Marc-André giaceva accanto a me, e la luce verde della sveglia gli illuminava il viso senza imperfezioni.
Si poteva dire tutto sul tedesco, come che era insopportabile, con idee insensate, orgoglioso e austero, ma non che fosse un bel ragazzo.
-Mi stai mettendo ansia.-Disse lui, con la voce biascicata, aprendo all'improvviso un occhio. Quasi mi presi un infarto, perché fra tutte le opzioni possibili mai mi sarei aspettata di essere beccata in flagrante mentre lo studiavo.
-Scusami, non riuscivo a dormire.- Affermai, un po' dispiaciuta per averlo svegliato.

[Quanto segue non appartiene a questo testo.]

Lemma rows_bounded s m c cols w ri leaf keys rows :
  table_rows s m c cols w ri leaf keys rows → zlen rows <= 1022 ∧ zlen (concat rows) <= 130816.
Proof.
  intros [[Hh _ _ _ _ _] _ Hl _ _ Hw _ _ Hr Hs _]. pose proof (paged_bounded _ _ _ _ Hh Hl) as Hb.
  rewrite zlen_u32_records in Hb.
  - assert (Hz : zlen (sort_by_key (index_records keys)) = zlen rows).
    { unfold zlen. rewrite sort_by_key_perm. unfold index_records. by rewrite length_imap, Hs. }
    rewrite Hz in Hb. rewrite (zlen_rows rows w Hr). unfold MAX_BLOCK_DATA in Hb. pose proof (zlen_nonneg rows). nia.
  - rewrite sort_by_key_perm. apply Forall_forall. intros [k d] (i & x & [= -> ->] & _)%elem_of_lookup_imap. apply zlen_le_split.
Qed.

Lemma padded_small m w : 0 < w <= 128 → zlen m <= 130816 → zlen (padded_matrix m w) <= MAX_XBLOCK_ASSEMBLE.
Proof.
  intros Hw Hm. unfold padded_matrix. assert (MAX_BLOCK_DATA / w ≠ 0).
  { intros Hz. apply Z.div_small_iff in Hz; [|lia]. unfold MAX_BLOCK_DATA in *. lia. }
  destruct (rows_per_block_bounds w ltac:(lia) H) as [H1 H2].
  pose proof (padded_bound (MAX_BLOCK_DATA / w * w) (length m) m ltac:(lia) H2 H1). unfold MAX_XBLOCK_ASSEMBLE. lia.
Qed.

(** What reading the closed table gives. *)
Definition table_reads (t : table_built) (c' : contents) (s : table_state) (m : gmap Z (list byte)) (c : contents)
    (cols : list tc_column) (w : Z) (keys : list Z) (rows : list (list byte)) : Prop :=
  ∀ file header nbt bbt ly2 c2, kept c' c2 → reads_back file header nbt bbt ly2 c2 →
  let r := table_resolver file bbt t (header_crypt header) in
  ∃ hp ri mnid leaf, written_table r (tb_heap t) hp cols w ri mnid leaf (sort_by_key (index_records keys)) keys rows ∧
    ∀ hnid b, cell_stands s m c hnid b → cell_leads r hp hnid b.

Definition close_table (s : table_state) (cols : list tc_column) (w ri : Z) (rows : list (list byte)) : wres (table_built * layout) :=
  t ← place_tcinfo s cols w ri; finish_table t.2 t.1 (concat rows) w.

(** The subnodes of a table resolve. *)
Lemma subnode_resolves file header nbt bbt ly2 c2 t es k bid b :
  reads_back file header nbt bbt ly2 c2 → (tb_bid_sub t, sort_on (λ e, e.1.1) es) ∈ co_tables c2 → is_internal (tb_bid_sub t) = true →
  NoDup (map (λ e, e.1.1) es) → es !! k = Some (nth_nid k, bid, 0) → Z.of_nat k < 340 → (bid, b) ∈ co_values c2 → zlen b <= MAX_XBLOCK_ASSEMBLE →
  clean (resolve_subnode (table_resolver file bbt t (header_crypt header)) (nth_nid k)) b.
Proof.
  intros Hrb Htab Hint Hnd Hk Hsmall Hv Hz. unfold resolve_subnode, block_subnode_resolver. cbn [br_file br_bbt br_bid_sub br_crypt table_resolver].
  rewrite (internal_not_null _ Hint). eapply clean_bind.
  - apply (find_subnode_written file header nbt bbt ly2 c2 _ _ (nth_nid k, bid, 0) Hrb Htab).
    + by rewrite sort_on_perm.
    + rewrite sort_on_perm. by eapply list_elem_of_lookup_2.
  - cbn. by apply (rb_values _ _ _ _ _ _ Hrb).
Qed.

Lemma zlen_subnode_entries es ly bid ly' : add_subnode_leaf ly es = Ok (bid, ly') → zlen es <= 340.
Proof.
  unfold add_subnode_leaf. destruct (first_repeat _); [done|]. destruct (_ <? _) eqn:Hl; [done|]. bool_to_Z. intros _.
  rewrite zlen_slblock in Hl. assert (zlen (sort_on (λ e : Z * Z * Z, e.1.1) es) = zlen es) as Hz by (unfold zlen; by rewrite sort_on_perm).
  rewrite Hz in Hl. unfold MAX_BLOCK_DATA in Hl. lia.
Qed.

Lemma close_table_reads s m c cols w ri leaf keys rows :
  table_rows s m c cols w ri leaf keys rows →
  match close_table s cols w ri rows with
  | Ok (t, ly') => ∃ c', wrote failures (ts_layout s) c ly' c' ∧ 0 <= tb_extra t ∧ zlen (tb_heap t) <= 8 * MAX_BLOCK_DATA ∧
      tb_bid_sub t ∈ map fst (co_tables c') ∧ table_reads t c' s m c cols w keys rows
  | Err e => table_refused e
  | _ => False
  end.
Proof.
  intros Htr. pose proof (rows_bounded _ _ _ _ _ _ _ _ _ Htr) as [Hn Hmz]. destruct Htr as [Ho Hbth Hleaf Hcols Hcount Hw Hkeys Hsome Hrows Hsame Hcells].
  unfold close_table. pose proof (place_tcinfo_stores s m c cols w ri Ho) as Hp.
  destruct (place_tcinfo s cols w ri) as [[hid s1]|e| |]; [|by left|done..]. rewrite bind_ok. cbn [fst snd].
  destruct Hp as (h1 & m1 & -> & Ho1 & _ & Hfresh & ->). unfold finish_table. cbn [ts_layout ts_heap ts_counter ts_subs ts_extra with_heap].
  destruct Ho1 as [Hh1 Hb1 Hc1 Hex1 Hid1 Hs1]. cbn [ts_layout ts_heap ts_counter ts_subs ts_extra with_heap] in *.
  destruct (built_holds _ _ _ Hb1) as (e & Hhold).
  pose proof (write_row_matrix_spec (ts_layout s) e (concat rows) w (hc_ok _ _ _ _ Hhold) ltac:(unfold I32_MAX; lia) ltac:(lia)) as Hmat.
  assert (Hmod : zlen (concat rows) mod w = 0) by (rewrite (zlen_rows rows w Hrows), Z.mod_mul by lia; done).
  assert (Hstep1 : ∀ bid n ly1, write_row_matrix_tree (ts_layout s) (concat rows) w = Ok (bid, n, ly1) →
    wstep failures (ts_layout s) c ly1 (add_value bid (padded_matrix (concat rows) w) c)).
  { intros bid n ly1 Hrun. eapply step_matrix; [unfold I32_MAX; lia|lia|exact Hrun]. }
  destruct (write_row_matrix_tree _ _ _) as [[[mbid n] ly1]|err| |]; [|destruct err; try done; unfold MAX_BLOCK_DATA in *; lia|done..].
  specialize (Hstep1 _ _ _ eq_refl). assert (Hn0 : 0 <= n) by (destruct Hmat as ((? & _ & _ & _ & ->) & _); apply zlen_nonneg). clear Hmat. rewrite bind_ok. cbv beta iota zeta.
  set (k := length (ts_subs s)). assert (Hcnt : next_counter (ts_counter s) = wrap 32 (Z.of_nat k + 1)).
  { unfold next_counter. rewrite Hc1. unfold wrap, zlen. by rewrite Zplus_mod_idemp_l. }
  rewrite Hcnt. fold (nth_nid k). set (mnid := nth_nid k).
  set (pre := [byte.of_Z 0x7C; byte.of_Z (wrap 8 (zlen cols))] ++ le_split 2 0 ++ le_split 2 0 ++ le_split 2 0 ++ le_split 2 w ++ le_split 4 ri).
  assert (Htc : ∀ x, tcinfo_bytes cols w ri x = pre ++ le_split 4 x ++ (c ← cols; column_bytes c)).
  { intros x. unfold tcinfo_bytes, pre. by rewrite <-!(assoc_L (++)). }
  destruct (patch_stands h1 _ hid pre (le_split 4 0) (c ← cols; column_bytes c) (wrap 32 mnid) Hh1) as (h2 & Hpatch & Hs2);
    [by rewrite lookup_insert_eq, Htc|apply zlen_le_split|].
  change (zlen pre) with 14 in Hpatch. cbn [patch_u32 paged_heap_try_alloc] in Hpatch. rewrite Hpatch, bind_ok, <-Htc, insert_insert_eq in *.
  set (es := ts_subs s ++ [(mnid, mbid, 0)]). set (c1 := add_value mbid (padded_matrix (concat rows) w) c) in *.
  assert (Hb2 : built failures ly1 c1) by (by eapply built_step). destruct (built_holds _ _ _ Hb2) as (e2 & Hhold2).
  pose proof (add_subnode_leaf_cases ly1 e2 es (hc_ok _ _ _ _ Hhold2)) as Hcase.
  destruct (add_subnode_leaf ly1 es) as [[tbid ly2]|err| |] eqn:Hsub; [|by right|done..]. clear Hcase. rewrite bind_ok. cbn [fst snd].
  destruct (Hid1 hid (tcinfo_bytes cols w ri 0)) as [Hth Hrh]; [by rewrite lookup_insert_eq|].
  destruct (ph_finalize_reads h2 _ hid Hs2 ltac:(lia)) as (data & hp & -> & Hparse & Hroot & Hdz & Hget). rewrite bind_ok.
  pose proof (zlen_subnode_entries _ _ _ _ Hsub) as Hlim. pose proof (subnode_leaf_distinct _ _ _ _ Hsub) as Hnd.
  assert (Hk : Z.of_nat k < 340) by (unfold es, zlen in Hlim; rewrite length_app in Hlim; simpl in Hlim; lia).
  assert (Hes : ∀ j x, es !! j = Some x → ∃ bid b, x = (nth_nid j, bid, 0) ∧ (bid, b) ∈ co_values c1).
  { intros j x [Hj|[Hj1 Hj2]]%lookup_app_Some.
    - destruct (Hs1 j x Hj) as (bid & b & -> & Hin). exists bid, b. split; [done|by right].
    - destruct (j - length (ts_subs s))%nat as [|i] eqn:Ej; [|by destruct i]. injection Hj2 as <-.
      assert (j = k) as -> by (unfold k; lia). exists mbid, (padded_matrix (concat rows) w). split; [done|by left]. }
  assert (Hknown : Forall (known_entry c1) es).
  { apply Forall_lookup. intros j x Hj. pose proof (lookup_lt_Some _ _ _ Hj). destruct (Hes j x Hj) as (bid & b & -> & Hin).
    destruct (nth_nid_small j) as (_ & _ & Hr & _); [unfold zlen in Hlim; lia|]. split; [cbn; lia|]. split; [right; left|left; done].
    cbn. by apply (list_elem_of_fmap_2 fst (co_values c1) (bid, b)). }
  set (c2 := add_table tbid (sort_on (λ e, e.1.1) es) c1).
  assert (Hstep2 : wstep failures ly1 c1 ly2 c2) by (by apply step_table).
  destruct (add_subnode_leaf_spec ly1 e2 es tbid ly2 (hc_ok _ _ _ _ Hhold2)) as [_ (_ & _ & Hint & _)];
    [eapply Forall_impl; [exact Hknown|]; intros x; by apply (known_entry_ok failures ly1 c1 e2)|done|]. cbn [fst] in Hint.
  exists c2. cbn [tb_heap tb_bid_sub tb_extra]. split_and!; [by eapply wrote_trans; apply wrote_one|by apply sat_add_nonneg|done|by left|].
  intros file header nbt bbt ly3 c3 Hkept Hrb r. exists hp, ri, mnid, leaf.
  destruct (nth_nid_small k Hk) as (_ & Hwrap & Hmr & Hmt). fold mnid in Hwrap, Hmr, Hmt. rewrite Hwrap in *.
  assert (Hres : ∀ j bid b, es !! j = Some (nth_nid j, bid, 0) → (bid, b) ∈ co_values c1 → zlen b <= MAX_XBLOCK_ASSEMBLE →
    Z.of_nat j < 340 ∧ clean (resolve_subnode r (nth_nid j)) b).
  { intros j bid b Hj Hin Hz. pose proof (lookup_lt_Some _ _ _ Hj). assert (Z.of_nat j < 340) by (unfold zlen in Hlim; lia). split; [done|].
    destruct Hkept as [Hkv Hkt]. apply (subnode_resolves file header nbt bbt ly3 c3 _ es j bid b); try done; [apply Hkt; by left|by apply Hkv]. }
  assert (Hother : ∀ x b, m !! x = Some b → heap_get hp x = Ok b).
  { intros x b Hx. apply Hget. rewrite lookup_insert_ne; [done|congruence]. }
  assert (Hleads : ∀ hnid b, cell_stands s m c hnid b → cell_leads r hp hnid b).
  { intros hnid b [Hx|(j & bid & -> & Hj & Hin & Hz)].
    - destruct (to_hids _ _ _ _ Ho hnid b Hx) as [Ht Hr]. split_and!; [lia|lia|lia|by intros _; apply Hother|by intros ?].
    - destruct (Hres j bid b) as [Hsm Hc']; [unfold es; by apply lookup_app_l_Some|by right|done|].
      destruct (nth_nid_small j Hsm) as (_ & -> & Hr & Ht). unfold cell_leads. rewrite Ht. split_and!; [lia|lia|lia|done|by intros _]. }
  split; [|exact Hleads]. cbn [tb_heap].
  assert (Hmm : es !! k = Some (mnid, mbid, 0)) by (unfold es, k; by rewrite list_lookup_middle).
  destruct (to_hids _ _ _ _ Ho ri _ Hbth) as [_ Hri]. destruct (to_hids _ _ _ _ Ho leaf _ Hleaf) as [_ Hlf].
  split; try done.
  - rewrite Hroot. apply Hget. by rewrite lookup_insert_eq.
  - unfold MAX_BLOCK_DATA. lia.
  - by apply Hother.
  - by apply Hother.
  - apply sort_by_key_perm.
  - rewrite Hmt. split_and!; lia.
  - apply (Hres k mbid); [done|by left|by apply padded_small].
  - lia.
  - intros row col Hrow Hcol Hh. destruct (Hcells row col Hrow Hcol Hh) as (H1 & H2 & Hcell). split; [done|split; [done|]].
    destruct Hcell as [Hz|[b Hb]]; [by left|]. destruct (Hleads _ _ Hb) as (_ & _ & _ & Hc').
    destruct (decide (hid_type (le_val row (ib_data col) 4) = 0)); [by right; left|right; right]. exists b. by apply Hc'.
Qed.
End finish.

-Nemmeno io dormo tanto la notte, a dir la verità.- Ammise lui, facendo spallucce.
-Come mai?
Lui si passò una mano nei suoi corti capelli biondi, e fece una smorfia. -Semplicemente, ho il sonno leggero. Mi accorgo di tutto.
-Beh, saresti perfetto come guardia del corpo. Ti accorgeresti subito di una rapina.- Scherzai un poco, per sciogliere l'atmosfera. Lui sembró apprezzare.
-E tu? Come mai non dormi?-
-Forse era più facile chiedermi di raccontarti il primo canto della divina commedia con la bocca piena d'acqua.- Sussurrai, strappandogli un sorriso. -Non so, solitamente ho il sonno pesante, forse ho solo freddo.
Davvero, volevo mettermi li e raccontare che avevo problemi di sonno causati da non so quale motivo, ma in realtà ero solita dormire con un sasso una volta toccato il letto.
Lui sembró avvicinarsi a me, e fece un gesto che mai mi sarei mai aspettata da lui: mi abbracció.
Nonostante dormisse solo con i boxer, era caldo, a differenza mia che indossavo anche il pile.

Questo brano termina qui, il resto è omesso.